The legislature lowered business taxes and the booming economy provided significant revenue surpluses, he noted, so now is the time to repeal the utility property tax which would help lower electric rates.
Repealing the utility tax would cost the State Education Trust Fund $42 million annually, but Bradley noted state law requires the state to use general funds to make up any shortfall in the Education Trust Fund.
“We can afford to phase out the utility property tax, and lower electric rates,” Bradley said, “and not impact local property taxes.”
While the bill is sponsored by eight of the 10 Republican Senators, it did not have the backing of Ways and Means Committee member Jeanne Dietsch, D-Peterborough, who said there are other ways to reduce electric rates, particularly by reducing demand.
“You’re ignoring the best way to reduce energy costs,” she said. “The cost will increase if you do not do that regardless of the utility property tax.”
And she noted the revenue currently goes into the Education Trust Fund.
“The money doesn’t come from nowhere,” she said, “it comes from somewhere,” adding it would be better to use the surplus money to help struggling school districts.
When it was instituted, the utility property tax was assessed at the same rate as the statewide Education Property Tax at $6.60 per $1,000 of equalized valuation. Since that time the statewide education property tax rate has been reduced to just over $2 but the utility property tax rate has not.

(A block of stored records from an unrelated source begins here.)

Lemma books_step lo hi ops w s total r :
  (0 < lo)%Z → (hi < 2 ^ 57)%Z → timely lo hi w r → books lo hi ops w s total →
  let out := command_expensive_allow (rq_client r) (rq_command r) (rq_cost r) (set_w_now (rq_time r) w) in
  let charged := if out.1 && negb (ops (rq_client r)) then rq_cost r else 0%Z in
  books lo hi ops out.2 (λ c, if decide (c = rq_client r) then s c + charged else s c)%Z (total + charged) ∧
  dom (w_clients out.2) = dom (w_clients w).
Proof.
  intros Hlo Hhi (Ht & Hcost & [K HK]) HB out charged. destruct r as [t c cmd cost]; simpl in *.
  pose proof (books_ops _ _ _ _ _ _ HB c) as Hops. rewrite lookup_fmap, HK in Hops.
  specialize (Hops (budget_view K) eq_refl). change (is_operator K = ops c) in Hops.
  set (w0 := set_w_now t w) in *.
  assert (Hfree : (cost = 0%Z ∨ is_operator K = true) → out = (true, w0)).
  { intros Hor. unfold out, command_expensive_allow, client. rewrite run_gets.
    assert (the_client w0 c = K) as -> by (unfold the_client; by simpl; rewrite HK).
    unfold is_operator in Hor. destruct Hor as [->| ->]; [done|]. by rewrite orb_true_r. }
  destruct (decide (cost = 0%Z ∨ is_operator K = true)) as [Hor|Hno].
  { rewrite (Hfree Hor). assert (charged = 0%Z) as ->.
    { unfold charged. destruct Hor as [->|Hop]; [by case_if|]. by rewrite <-Hops, Hop, andb_false_r. }
    split; [|done]. rewrite Z.add_0_r. assert (∀ d, (if decide (d = c) then s d + 0 else s d)%Z = s d) as Hs by (intros; case_decide; lia).
    split; [apply HB| |apply HB| |apply HB]; intros d; [intros v|]; rewrite Hs; apply HB. }
  assert (cost ≠ 0%Z ∧ is_operator K = false) as [Hc Hop] by (destruct (is_operator K); naive_solver).
  assert (HKb : own_accounted lo hi (command_budget K) (s c)).
  { apply (books_own _ _ _ _ _ _ HB c (budget_view K)). by rewrite lookup_fmap, HK. }
  pose proof (books_all _ _ _ _ _ _ HB) as HG.
  destruct (expensive_step c cmd cost w0 K) as (Hok & _ & Hv & Hg); [done..|simpl; lia|apply HKb|apply HG|].
  simpl in Hv, Hg. fold out in Hok, Hv, Hg.
  destruct (accounted_refill COMMAND_BUDGET_BURST _ ltac:(done) own_rate lo hi _ _ t
    ltac:(lia) HKb) as (HK1 & HK2 & _).
  destruct (accounted_refill COMMAND_GLOBAL_BUDGET_BURST _ ltac:(done) global_rate lo hi _ _ t
    ltac:(lia) HG) as (HG1 & HG2 & _).
  assert (Hch : charged = if out.1 then cost else 0%Z) by (unfold charged; by rewrite <-Hops, Hop, andb_true_r).
  rewrite Hok in Hch. clearbody charged. subst charged. clear Hfree.
  set (own := refilled t _ _ _) in *. set (all := refilled t _ _ (global_budget w)) in *.
  set (ok := _ && _) in *. pose proof (books_nonneg _ _ _ _ _ _ HB c) as Hs. pose proof (books_total _ _ _ _ _ _ HB) as Htot.
  assert (Hown : own_accounted lo hi (spent ok cost own) (s c + if ok then cost else 0)%Z ∧
                 global_accounted lo hi (spent ok cost all) (total + if ok then cost else 0)%Z).
  { destruct ok eqn:Hb; simpl; [|by rewrite !Z.add_0_r]. unfold ok in Hb. bools.
    assert (cost ≤ own.2 ∧ cost ≤ all.2)%Z as [? ?] by (split; assumption).
    split; [apply (accounted_spend COMMAND_BUDGET_BURST _ ltac:(done) own_rate lo hi own (s c) cost t)
           |apply (accounted_spend COMMAND_GLOBAL_BUDGET_BURST _ ltac:(done) global_rate lo hi all total cost t)]; (done || lia). }
  destruct Hown as [Hown Hall]. split; [split|].
  - rewrite Hv. intros d v [[<- <-]|[? Hd]]%lookup_insert_Some; [exact Hops|]. by apply (books_ops _ _ _ _ _ _ HB).
  - rewrite Hv. intros d v [[<- <-]|[? Hd]]%lookup_insert_Some; [by rewrite decide_True|].
    rewrite decide_False by done. by apply (books_own _ _ _ _ _ _ HB).
  - by rewrite Hg.
  - intros d. pose proof (books_nonneg _ _ _ _ _ _ HB d). case_decide; [case_match; lia|done].
  - case_match; lia.
  - apply (f_equal dom) in Hv. rewrite dom_insert_L, !dom_fmap_L in Hv. rewrite Hv. apply elem_of_dom_2 in HK. set_solver.
Qed.

Lemma books_run lo hi ops l w s total :
  (0 < lo)%Z → (lo ≤ hi)%Z → (hi < 2 ^ 57)%Z → Forall (timely lo hi w) l → books lo hi ops w s total →
  let out := (expensive_run l w).1 in
  (∀ c, ops c = false → is_Some (w_clients w !! c) →
     s c + granted (λ d, bool_decide (d = c)) l out ≤ COMMAND_BUDGET_BURST + COMMAND_BUDGET_REFILL_PER_SECOND * (hi - lo))%Z ∧
  (total + granted (λ d, negb (ops d)) l out ≤
     COMMAND_GLOBAL_BUDGET_BURST + COMMAND_GLOBAL_BUDGET_REFILL_PER_SECOND * (hi - lo))%Z.
Proof.
  intros Hlo Hle Hhi Hl. revert w s total Hl. induction l as [|r l IH]; intros w s total Hl HB.
  - cbn [expensive_run granted mret ST_ret fst]. split.
    + intros c _ [K HK]. rewrite Z.add_0_r. eapply (accounted_bound COMMAND_BUDGET_BURST _ ltac:(done) own_rate); [done|].
      apply (books_own _ _ _ _ _ _ HB c (budget_view K)). by rewrite lookup_fmap, HK.
    + rewrite Z.add_0_r. eapply (accounted_bound COMMAND_GLOBAL_BUDGET_BURST _ ltac:(done) global_rate); [done|apply HB].
  - apply Forall_cons in Hl as [Hr Hl]. destruct (books_step lo hi ops w s total r) as [HB' Hdom]; [done..|].
    cbn [expensive_run]. rewrite run_modify, run_bind.
    destruct (command_expensive_allow _ _ _ _) as [ok w']. cbn [fst snd] in *.
    assert (Hl' : Forall (timely lo hi w') l).
    { eapply Forall_impl; [exact Hl|]. intros q (H1 & H2 & H3). split_and!; [lia..|].
      apply elem_of_dom. rewrite Hdom. by apply elem_of_dom. }
    specialize (IH w' _ _ Hl' HB') as [IH1 IH2]. rewrite run_bind. destruct (expensive_run l w') as [out w'']. cbn in *.
    split.
    + intros c Hc Hlive. assert (is_Some (w_clients w' !! c)) as Hlive'
        by (apply elem_of_dom; rewrite Hdom; by apply elem_of_dom).
      specialize (IH1 c Hc Hlive'). destruct (decide (c = rq_client r)) as [->|Hne].
      * rewrite bool_decide_true by done. rewrite Hc in IH1. cbn in IH1. destruct ok; cbn in *; lia.
      * rewrite bool_decide_false by done. rewrite andb_false_r. lia.
    + destruct (ok && negb (ops (rq_client r))); lia.
Qed.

When it was instituted, the utility property tax took what had been collected as local property taxes and sent it to the state, meaning communities with large generating facilities had to raise additional local revenues to replace the money, sending property taxes higher.
Currently the statewide education property tax raises $363 million, which is money that stays in the communities where it is raised. Some property wealthy communities raise more money than they need, but they do not send the surplus to Concord to be distributed to property poor communities as was done when the education funding plan was developed in the late 1990s to address the Supreme Court’s Claremont education decisions.
Several community assessors testified on the bill, noting it is difficult to determine how repealing the tax would affect local communities.
Jim Michaud, Hudson’s chief assessor said it is difficult to determine the impact of the repeal but it would apply to other utilities not just electric companies.
He said it is important for communities to have access to the state’s inventory of utility property, noting the town was not aware of $2 million in utility property that should be included in the tax base because the state inventory was not sent to local communities.
And Goffstown’s chief assessor Scott Bartlett said he has been concerned the utility tax is not equitable because it did not track the statewide education tax rate.
Utility property is not included in the tax base for the statewide education property tax, but would be if the utility property tax is repealed, noted Sean Thomas of the Department of Revenue Administration.
If that were the case, using recent figures the rate of the statewide education property would be reduced from $2.06 per $1,000 to $1.99. Including the utility would produce an additional $12.6 million, Thomas noted.
The bill was backed by the Granite State Taxpayers Association.
The Senate committee did not make an immediate recommendation on the bill.